- Exercise aim -
Locate the line that contains "Lemma entries_from_none base" in the entries below, then repeat it and every following line through the line that contains "(Hnls : nls_sound).", exactly, and no others.

- Supplied records -

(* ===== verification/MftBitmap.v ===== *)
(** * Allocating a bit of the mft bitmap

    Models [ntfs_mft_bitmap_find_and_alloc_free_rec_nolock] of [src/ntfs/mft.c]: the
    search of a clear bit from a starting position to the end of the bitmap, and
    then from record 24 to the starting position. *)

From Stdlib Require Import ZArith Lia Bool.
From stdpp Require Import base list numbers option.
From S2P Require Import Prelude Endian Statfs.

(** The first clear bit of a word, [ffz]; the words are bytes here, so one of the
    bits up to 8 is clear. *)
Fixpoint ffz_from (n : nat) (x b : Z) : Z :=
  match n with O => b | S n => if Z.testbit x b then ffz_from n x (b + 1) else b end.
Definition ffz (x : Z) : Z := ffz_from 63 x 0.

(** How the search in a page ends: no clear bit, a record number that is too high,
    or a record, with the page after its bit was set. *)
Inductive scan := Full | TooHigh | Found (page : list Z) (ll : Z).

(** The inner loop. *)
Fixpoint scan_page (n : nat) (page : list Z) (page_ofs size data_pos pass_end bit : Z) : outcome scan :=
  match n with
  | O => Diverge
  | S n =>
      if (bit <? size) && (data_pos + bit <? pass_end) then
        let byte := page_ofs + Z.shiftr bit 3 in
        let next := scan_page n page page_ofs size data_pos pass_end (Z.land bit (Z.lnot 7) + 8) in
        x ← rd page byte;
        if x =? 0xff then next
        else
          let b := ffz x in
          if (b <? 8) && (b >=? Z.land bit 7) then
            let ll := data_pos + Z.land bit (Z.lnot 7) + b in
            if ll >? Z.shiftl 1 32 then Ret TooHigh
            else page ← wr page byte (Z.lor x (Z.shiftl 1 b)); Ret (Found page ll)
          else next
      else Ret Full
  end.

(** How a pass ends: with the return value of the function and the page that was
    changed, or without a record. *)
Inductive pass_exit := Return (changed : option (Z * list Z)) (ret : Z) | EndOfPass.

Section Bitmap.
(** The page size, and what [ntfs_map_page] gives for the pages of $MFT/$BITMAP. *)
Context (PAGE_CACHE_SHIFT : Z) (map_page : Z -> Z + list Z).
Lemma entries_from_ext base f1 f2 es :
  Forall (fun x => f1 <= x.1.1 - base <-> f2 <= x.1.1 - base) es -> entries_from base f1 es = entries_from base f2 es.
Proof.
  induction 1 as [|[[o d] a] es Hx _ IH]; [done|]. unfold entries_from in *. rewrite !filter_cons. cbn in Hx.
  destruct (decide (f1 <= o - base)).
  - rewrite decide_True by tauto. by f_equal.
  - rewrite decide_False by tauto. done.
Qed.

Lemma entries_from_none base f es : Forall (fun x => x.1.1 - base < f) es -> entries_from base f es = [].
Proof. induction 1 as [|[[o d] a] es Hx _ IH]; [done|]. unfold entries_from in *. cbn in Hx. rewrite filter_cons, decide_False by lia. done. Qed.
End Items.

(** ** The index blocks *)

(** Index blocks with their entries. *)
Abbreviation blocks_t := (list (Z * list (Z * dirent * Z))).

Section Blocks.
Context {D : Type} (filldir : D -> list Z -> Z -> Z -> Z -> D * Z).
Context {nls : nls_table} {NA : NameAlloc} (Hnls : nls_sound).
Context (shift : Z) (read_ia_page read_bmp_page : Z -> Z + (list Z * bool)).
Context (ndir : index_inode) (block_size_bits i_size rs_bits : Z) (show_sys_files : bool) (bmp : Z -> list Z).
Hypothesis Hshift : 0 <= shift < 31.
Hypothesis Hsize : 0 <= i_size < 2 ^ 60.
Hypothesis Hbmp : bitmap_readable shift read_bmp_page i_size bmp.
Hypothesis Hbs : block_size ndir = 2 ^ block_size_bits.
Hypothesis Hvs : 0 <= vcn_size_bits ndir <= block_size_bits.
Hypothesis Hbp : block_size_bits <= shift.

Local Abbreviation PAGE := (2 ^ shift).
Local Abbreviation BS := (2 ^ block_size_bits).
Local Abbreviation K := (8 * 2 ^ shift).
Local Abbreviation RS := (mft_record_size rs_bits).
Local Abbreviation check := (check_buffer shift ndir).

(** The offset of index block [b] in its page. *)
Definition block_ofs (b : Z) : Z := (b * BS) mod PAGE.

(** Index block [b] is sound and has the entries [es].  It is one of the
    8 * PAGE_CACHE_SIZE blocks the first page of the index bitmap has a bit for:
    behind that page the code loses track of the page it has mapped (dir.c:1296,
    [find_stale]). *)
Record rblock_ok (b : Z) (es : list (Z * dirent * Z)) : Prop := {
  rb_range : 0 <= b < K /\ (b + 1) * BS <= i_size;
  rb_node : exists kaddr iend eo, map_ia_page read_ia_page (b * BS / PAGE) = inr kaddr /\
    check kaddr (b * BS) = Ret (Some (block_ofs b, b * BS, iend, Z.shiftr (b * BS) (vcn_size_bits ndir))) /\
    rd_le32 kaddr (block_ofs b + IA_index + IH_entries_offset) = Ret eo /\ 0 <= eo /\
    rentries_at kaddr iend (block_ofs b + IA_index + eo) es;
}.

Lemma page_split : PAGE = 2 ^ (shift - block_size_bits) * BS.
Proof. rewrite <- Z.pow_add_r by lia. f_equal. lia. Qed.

- Written response -
Lemma entries_from_none base f es : Forall (fun x => x.1.1 - base < f) es -> entries_from base f es = [].
Proof. induction 1 as [|[[o d] a] es Hx _ IH]; [done|]. unfold entries_from in *. cbn in Hx. rewrite filter_cons, decide_False by lia. done. Qed.
End Items.

(** ** The index blocks *)

(** Index blocks with their entries. *)
Abbreviation blocks_t := (list (Z * list (Z * dirent * Z))).

Section Blocks.
Context {D : Type} (filldir : D -> list Z -> Z -> Z -> Z -> D * Z).
Context {nls : nls_table} {NA : NameAlloc} (Hnls : nls_sound).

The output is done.